>>>>>

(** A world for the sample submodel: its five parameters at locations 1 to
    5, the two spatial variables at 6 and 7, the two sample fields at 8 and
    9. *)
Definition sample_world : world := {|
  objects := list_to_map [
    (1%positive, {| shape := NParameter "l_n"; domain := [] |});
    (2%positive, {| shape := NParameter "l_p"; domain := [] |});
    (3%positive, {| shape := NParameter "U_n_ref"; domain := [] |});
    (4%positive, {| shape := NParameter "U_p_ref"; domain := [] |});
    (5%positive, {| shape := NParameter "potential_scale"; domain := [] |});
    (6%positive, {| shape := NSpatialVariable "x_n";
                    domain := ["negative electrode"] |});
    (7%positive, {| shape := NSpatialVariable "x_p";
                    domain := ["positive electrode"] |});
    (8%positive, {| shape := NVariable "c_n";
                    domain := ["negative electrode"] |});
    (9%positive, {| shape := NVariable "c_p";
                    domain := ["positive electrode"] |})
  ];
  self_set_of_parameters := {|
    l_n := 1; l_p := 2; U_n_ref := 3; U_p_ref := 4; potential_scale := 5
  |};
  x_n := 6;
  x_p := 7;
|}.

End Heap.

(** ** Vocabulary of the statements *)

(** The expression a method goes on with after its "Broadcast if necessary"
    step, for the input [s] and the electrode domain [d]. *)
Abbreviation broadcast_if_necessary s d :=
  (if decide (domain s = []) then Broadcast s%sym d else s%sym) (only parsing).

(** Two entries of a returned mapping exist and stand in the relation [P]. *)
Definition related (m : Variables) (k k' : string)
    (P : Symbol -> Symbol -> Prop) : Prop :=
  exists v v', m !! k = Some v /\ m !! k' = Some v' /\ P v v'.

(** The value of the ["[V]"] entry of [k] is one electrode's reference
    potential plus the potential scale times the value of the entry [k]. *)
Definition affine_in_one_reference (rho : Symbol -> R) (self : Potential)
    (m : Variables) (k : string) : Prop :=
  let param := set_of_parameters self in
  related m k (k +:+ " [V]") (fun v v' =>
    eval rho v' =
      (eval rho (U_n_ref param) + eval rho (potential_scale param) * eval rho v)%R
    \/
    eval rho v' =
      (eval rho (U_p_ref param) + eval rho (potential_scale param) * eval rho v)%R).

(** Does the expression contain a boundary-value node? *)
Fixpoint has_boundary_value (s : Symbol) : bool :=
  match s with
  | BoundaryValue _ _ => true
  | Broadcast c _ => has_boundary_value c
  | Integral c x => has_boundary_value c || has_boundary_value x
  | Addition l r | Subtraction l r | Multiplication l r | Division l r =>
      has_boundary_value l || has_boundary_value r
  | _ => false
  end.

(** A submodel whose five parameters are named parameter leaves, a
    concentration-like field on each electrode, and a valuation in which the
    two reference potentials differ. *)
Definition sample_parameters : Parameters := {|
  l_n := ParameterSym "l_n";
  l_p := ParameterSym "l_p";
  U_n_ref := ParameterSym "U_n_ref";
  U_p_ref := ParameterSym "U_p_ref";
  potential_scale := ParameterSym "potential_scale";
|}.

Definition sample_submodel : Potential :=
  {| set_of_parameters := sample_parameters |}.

<<<<<
>>>>>

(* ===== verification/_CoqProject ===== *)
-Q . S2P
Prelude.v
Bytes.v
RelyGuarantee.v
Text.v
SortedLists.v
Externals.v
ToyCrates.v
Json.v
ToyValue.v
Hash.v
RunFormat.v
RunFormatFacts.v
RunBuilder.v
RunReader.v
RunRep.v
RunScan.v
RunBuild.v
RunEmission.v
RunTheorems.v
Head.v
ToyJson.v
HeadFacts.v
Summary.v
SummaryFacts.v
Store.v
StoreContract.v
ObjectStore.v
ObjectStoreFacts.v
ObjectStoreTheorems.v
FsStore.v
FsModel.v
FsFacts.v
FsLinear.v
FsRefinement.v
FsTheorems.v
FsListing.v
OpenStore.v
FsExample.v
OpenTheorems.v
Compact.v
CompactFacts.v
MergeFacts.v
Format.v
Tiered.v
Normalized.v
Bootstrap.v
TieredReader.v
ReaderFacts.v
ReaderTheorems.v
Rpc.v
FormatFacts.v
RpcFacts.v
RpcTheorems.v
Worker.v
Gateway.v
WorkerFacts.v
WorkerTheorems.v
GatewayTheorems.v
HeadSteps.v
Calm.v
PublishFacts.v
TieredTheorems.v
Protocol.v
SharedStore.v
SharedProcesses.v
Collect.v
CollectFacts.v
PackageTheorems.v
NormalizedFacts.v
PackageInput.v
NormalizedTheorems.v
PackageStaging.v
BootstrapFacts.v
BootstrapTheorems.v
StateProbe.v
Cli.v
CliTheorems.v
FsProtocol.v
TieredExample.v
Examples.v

<<<<<
>>>>>

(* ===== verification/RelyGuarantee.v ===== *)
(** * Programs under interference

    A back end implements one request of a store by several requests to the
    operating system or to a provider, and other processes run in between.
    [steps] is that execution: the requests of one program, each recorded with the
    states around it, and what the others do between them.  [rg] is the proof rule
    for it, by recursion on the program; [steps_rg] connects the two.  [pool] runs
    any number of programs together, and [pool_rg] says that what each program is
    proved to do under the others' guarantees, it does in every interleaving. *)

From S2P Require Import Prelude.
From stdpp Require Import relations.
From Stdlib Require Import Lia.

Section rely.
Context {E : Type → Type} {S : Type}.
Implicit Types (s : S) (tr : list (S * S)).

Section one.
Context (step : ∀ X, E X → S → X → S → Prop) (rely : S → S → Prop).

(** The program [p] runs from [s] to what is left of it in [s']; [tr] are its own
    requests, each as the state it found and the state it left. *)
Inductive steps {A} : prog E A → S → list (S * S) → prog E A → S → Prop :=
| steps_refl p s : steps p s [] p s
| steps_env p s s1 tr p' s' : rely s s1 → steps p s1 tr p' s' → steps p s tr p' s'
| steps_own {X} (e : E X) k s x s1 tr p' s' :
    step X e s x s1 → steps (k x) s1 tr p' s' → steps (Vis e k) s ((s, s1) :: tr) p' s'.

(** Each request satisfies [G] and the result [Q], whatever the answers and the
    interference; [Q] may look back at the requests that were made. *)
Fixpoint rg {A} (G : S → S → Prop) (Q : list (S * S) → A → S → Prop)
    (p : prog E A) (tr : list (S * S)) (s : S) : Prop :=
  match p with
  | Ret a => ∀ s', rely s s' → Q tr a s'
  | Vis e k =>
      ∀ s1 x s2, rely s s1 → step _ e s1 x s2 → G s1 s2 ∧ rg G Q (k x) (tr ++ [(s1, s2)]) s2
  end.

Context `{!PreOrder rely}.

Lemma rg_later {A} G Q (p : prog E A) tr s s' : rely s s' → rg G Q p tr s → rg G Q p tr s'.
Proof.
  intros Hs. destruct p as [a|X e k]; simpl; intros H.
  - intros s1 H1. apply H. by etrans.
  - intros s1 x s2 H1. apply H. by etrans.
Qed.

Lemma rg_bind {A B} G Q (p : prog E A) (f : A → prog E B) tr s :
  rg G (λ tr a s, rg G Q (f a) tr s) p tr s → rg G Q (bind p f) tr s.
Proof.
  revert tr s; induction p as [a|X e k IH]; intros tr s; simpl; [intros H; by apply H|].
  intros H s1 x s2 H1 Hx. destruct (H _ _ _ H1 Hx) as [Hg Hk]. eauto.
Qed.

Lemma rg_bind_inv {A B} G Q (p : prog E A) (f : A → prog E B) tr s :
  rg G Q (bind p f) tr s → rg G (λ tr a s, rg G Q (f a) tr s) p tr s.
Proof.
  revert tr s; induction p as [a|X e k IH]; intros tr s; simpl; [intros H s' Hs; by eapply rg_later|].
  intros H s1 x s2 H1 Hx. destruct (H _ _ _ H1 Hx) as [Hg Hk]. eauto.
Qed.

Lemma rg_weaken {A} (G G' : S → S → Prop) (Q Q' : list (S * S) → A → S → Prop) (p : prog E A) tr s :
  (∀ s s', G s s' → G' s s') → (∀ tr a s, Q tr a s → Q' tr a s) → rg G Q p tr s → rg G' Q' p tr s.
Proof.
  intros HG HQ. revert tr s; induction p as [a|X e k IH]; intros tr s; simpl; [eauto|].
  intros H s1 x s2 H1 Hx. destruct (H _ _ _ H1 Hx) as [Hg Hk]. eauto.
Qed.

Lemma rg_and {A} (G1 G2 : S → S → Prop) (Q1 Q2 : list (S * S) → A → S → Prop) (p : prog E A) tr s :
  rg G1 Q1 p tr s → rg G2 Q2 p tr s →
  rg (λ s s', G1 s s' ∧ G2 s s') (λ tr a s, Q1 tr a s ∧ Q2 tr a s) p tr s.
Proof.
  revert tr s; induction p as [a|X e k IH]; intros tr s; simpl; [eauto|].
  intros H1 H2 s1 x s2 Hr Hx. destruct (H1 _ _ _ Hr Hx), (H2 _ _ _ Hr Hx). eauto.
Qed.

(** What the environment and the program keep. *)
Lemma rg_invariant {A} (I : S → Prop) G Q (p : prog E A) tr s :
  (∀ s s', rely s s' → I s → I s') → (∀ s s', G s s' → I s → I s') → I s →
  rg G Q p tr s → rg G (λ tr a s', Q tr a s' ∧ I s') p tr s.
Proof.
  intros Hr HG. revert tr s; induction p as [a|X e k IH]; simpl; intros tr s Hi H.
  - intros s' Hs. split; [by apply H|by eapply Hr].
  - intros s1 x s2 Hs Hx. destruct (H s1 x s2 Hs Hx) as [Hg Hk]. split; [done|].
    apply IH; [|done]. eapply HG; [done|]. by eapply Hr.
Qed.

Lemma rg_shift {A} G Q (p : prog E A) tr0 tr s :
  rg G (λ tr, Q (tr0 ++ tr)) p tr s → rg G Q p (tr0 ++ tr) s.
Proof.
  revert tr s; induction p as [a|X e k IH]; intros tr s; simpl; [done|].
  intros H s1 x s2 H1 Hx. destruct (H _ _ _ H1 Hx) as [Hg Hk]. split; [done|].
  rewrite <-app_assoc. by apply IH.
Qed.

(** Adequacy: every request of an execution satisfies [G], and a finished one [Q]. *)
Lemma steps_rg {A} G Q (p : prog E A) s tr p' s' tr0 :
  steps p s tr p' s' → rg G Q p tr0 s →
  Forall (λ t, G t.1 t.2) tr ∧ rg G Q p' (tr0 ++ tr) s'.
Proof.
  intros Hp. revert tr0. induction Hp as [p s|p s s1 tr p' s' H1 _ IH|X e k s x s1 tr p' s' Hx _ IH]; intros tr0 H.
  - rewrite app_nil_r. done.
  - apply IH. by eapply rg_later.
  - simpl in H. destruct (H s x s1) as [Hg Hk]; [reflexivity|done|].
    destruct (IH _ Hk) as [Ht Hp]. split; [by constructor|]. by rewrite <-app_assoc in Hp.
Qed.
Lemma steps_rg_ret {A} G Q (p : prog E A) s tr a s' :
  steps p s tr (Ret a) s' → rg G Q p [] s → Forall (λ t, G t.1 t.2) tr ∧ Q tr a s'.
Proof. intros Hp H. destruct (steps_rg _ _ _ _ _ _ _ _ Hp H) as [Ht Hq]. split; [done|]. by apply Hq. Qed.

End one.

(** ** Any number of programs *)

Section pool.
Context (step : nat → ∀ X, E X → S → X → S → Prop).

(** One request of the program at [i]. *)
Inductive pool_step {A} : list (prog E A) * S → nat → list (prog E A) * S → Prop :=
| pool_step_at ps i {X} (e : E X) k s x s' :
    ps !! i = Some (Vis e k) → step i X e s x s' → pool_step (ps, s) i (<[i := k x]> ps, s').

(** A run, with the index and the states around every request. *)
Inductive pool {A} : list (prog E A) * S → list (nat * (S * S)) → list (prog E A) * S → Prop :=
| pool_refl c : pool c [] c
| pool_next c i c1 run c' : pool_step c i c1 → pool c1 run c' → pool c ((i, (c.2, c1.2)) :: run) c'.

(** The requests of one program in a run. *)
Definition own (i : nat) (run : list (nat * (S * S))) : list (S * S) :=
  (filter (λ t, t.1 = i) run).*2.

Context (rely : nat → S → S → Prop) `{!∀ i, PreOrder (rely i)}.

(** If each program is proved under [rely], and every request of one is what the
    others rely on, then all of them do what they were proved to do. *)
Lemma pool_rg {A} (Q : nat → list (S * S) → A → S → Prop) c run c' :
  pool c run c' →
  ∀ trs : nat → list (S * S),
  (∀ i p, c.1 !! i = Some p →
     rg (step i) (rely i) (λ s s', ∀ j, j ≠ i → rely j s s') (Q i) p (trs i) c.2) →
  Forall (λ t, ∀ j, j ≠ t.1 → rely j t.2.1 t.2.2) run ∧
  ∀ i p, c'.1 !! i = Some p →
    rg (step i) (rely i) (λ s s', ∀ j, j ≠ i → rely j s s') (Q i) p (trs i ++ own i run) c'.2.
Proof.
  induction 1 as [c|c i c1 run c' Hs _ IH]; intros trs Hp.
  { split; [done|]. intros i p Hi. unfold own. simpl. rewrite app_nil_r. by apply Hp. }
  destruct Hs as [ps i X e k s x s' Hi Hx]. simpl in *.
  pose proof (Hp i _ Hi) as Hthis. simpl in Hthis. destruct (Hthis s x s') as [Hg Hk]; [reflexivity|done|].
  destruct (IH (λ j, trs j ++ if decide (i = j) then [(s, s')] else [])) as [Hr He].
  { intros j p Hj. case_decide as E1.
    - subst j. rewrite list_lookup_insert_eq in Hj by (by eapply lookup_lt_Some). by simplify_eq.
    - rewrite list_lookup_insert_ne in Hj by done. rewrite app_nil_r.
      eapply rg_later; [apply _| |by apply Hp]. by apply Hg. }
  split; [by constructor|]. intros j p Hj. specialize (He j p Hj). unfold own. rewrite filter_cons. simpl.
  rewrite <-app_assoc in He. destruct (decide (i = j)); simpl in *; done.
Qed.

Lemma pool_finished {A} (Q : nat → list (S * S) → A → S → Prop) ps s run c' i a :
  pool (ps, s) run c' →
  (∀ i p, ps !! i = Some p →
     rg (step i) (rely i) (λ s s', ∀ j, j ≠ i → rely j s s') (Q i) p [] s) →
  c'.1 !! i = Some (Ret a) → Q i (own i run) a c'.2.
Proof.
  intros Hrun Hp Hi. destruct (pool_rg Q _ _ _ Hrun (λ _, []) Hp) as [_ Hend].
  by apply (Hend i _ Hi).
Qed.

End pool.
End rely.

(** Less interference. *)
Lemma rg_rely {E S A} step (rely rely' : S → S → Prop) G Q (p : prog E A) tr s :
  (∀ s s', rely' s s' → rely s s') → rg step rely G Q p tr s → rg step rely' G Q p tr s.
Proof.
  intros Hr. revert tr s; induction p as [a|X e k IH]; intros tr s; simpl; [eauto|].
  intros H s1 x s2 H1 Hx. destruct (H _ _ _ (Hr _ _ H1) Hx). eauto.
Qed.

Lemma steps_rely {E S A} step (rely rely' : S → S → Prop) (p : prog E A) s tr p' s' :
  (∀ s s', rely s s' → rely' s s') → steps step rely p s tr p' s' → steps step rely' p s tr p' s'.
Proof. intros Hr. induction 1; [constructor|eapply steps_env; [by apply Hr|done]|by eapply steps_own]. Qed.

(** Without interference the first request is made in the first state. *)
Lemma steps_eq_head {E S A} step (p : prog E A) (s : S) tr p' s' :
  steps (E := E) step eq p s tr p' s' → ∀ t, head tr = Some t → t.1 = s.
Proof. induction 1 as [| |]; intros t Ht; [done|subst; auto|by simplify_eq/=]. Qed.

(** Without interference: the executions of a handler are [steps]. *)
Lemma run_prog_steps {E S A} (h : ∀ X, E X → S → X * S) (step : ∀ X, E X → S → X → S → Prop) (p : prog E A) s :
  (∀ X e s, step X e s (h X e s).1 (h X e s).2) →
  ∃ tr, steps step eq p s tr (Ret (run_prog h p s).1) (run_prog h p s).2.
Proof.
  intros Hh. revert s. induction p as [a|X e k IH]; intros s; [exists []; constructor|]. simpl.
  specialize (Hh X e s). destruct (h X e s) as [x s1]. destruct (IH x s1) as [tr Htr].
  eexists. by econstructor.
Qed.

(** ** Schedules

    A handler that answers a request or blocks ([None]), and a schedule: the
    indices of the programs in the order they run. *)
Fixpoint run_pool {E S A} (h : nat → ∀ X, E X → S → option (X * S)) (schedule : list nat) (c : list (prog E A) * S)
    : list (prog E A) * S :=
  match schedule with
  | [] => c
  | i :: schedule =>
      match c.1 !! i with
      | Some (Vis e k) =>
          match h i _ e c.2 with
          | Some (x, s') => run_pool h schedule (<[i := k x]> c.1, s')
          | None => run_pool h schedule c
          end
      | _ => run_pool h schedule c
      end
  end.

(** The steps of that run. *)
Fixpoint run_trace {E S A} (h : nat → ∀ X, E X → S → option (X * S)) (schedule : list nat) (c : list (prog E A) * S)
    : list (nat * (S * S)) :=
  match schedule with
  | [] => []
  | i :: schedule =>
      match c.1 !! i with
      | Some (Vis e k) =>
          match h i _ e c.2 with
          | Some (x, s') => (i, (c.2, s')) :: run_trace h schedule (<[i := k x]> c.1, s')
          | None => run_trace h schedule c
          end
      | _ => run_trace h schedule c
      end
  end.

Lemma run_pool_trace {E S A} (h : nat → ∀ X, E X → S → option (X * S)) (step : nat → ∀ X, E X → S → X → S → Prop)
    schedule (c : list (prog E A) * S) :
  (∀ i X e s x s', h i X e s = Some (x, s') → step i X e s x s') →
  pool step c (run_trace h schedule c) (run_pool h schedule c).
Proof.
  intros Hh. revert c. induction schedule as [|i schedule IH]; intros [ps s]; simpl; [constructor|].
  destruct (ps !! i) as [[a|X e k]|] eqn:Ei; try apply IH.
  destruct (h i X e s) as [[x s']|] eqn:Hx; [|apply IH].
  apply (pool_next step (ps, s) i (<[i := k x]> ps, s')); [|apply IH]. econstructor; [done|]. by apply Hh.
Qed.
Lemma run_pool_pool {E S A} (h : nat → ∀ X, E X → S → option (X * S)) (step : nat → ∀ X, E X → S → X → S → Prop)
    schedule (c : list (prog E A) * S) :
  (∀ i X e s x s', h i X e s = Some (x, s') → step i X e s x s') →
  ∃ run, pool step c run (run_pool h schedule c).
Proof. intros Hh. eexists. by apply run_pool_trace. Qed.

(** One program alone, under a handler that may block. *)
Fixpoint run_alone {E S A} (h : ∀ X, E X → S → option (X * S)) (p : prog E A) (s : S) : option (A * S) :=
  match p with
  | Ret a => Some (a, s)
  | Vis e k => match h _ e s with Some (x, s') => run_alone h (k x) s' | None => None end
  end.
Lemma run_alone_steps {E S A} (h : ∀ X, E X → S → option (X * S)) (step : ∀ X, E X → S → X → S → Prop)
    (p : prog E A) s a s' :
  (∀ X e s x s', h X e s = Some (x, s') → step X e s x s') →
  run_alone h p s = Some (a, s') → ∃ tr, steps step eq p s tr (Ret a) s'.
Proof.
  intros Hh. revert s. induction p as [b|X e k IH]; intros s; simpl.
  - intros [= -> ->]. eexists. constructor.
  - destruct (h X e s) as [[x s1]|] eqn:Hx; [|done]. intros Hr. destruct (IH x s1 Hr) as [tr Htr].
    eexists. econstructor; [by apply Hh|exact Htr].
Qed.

<<<<<

• **Task statement**: Set down, from the entries above, exactly the lines from the one with "induction 1 as [c|c" up to and including the one with "intros Hrun Hp", and no other lines.

• **Answer area**:
  induction 1 as [c|c i c1 run c' Hs _ IH]; intros trs Hp.
  { split; [done|]. intros i p Hi. unfold own. simpl. rewrite app_nil_r. by apply Hp. }
  destruct Hs as [ps i X e k s x s' Hi Hx]. simpl in *.
  pose proof (Hp i _ Hi) as Hthis. simpl in Hthis. destruct (Hthis s x s') as [Hg Hk]; [reflexivity|done|].
  destruct (IH (λ j, trs j ++ if decide (i = j) then [(s, s')] else [])) as [Hr He].
  { intros j p Hj. case_decide as E1.
    - subst j. rewrite list_lookup_insert_eq in Hj by (by eapply lookup_lt_Some). by simplify_eq.
    - rewrite list_lookup_insert_ne in Hj by done. rewrite app_nil_r.
      eapply rg_later; [apply _| |by apply Hp]. by apply Hg. }
  split; [by constructor|]. intros j p Hj. specialize (He j p Hj). unfold own. rewrite filter_cons. simpl.
  rewrite <-app_assoc in He. destruct (decide (i = j)); simpl in *; done.
Qed.

Lemma pool_finished {A} (Q : nat → list (S * S) → A → S → Prop) ps s run c' i a :
  pool (ps, s) run c' →
  (∀ i p, ps !! i = Some p →
     rg (step i) (rely i) (λ s s', ∀ j, j ≠ i → rely j s s') (Q i) p [] s) →
  c'.1 !! i = Some (Ret a) → Q i (own i run) a c'.2.
Proof.
  intros Hrun Hp Hi. destruct (pool_rg Q _ _ _ Hrun (λ _, []) Hp) as [_ Hend].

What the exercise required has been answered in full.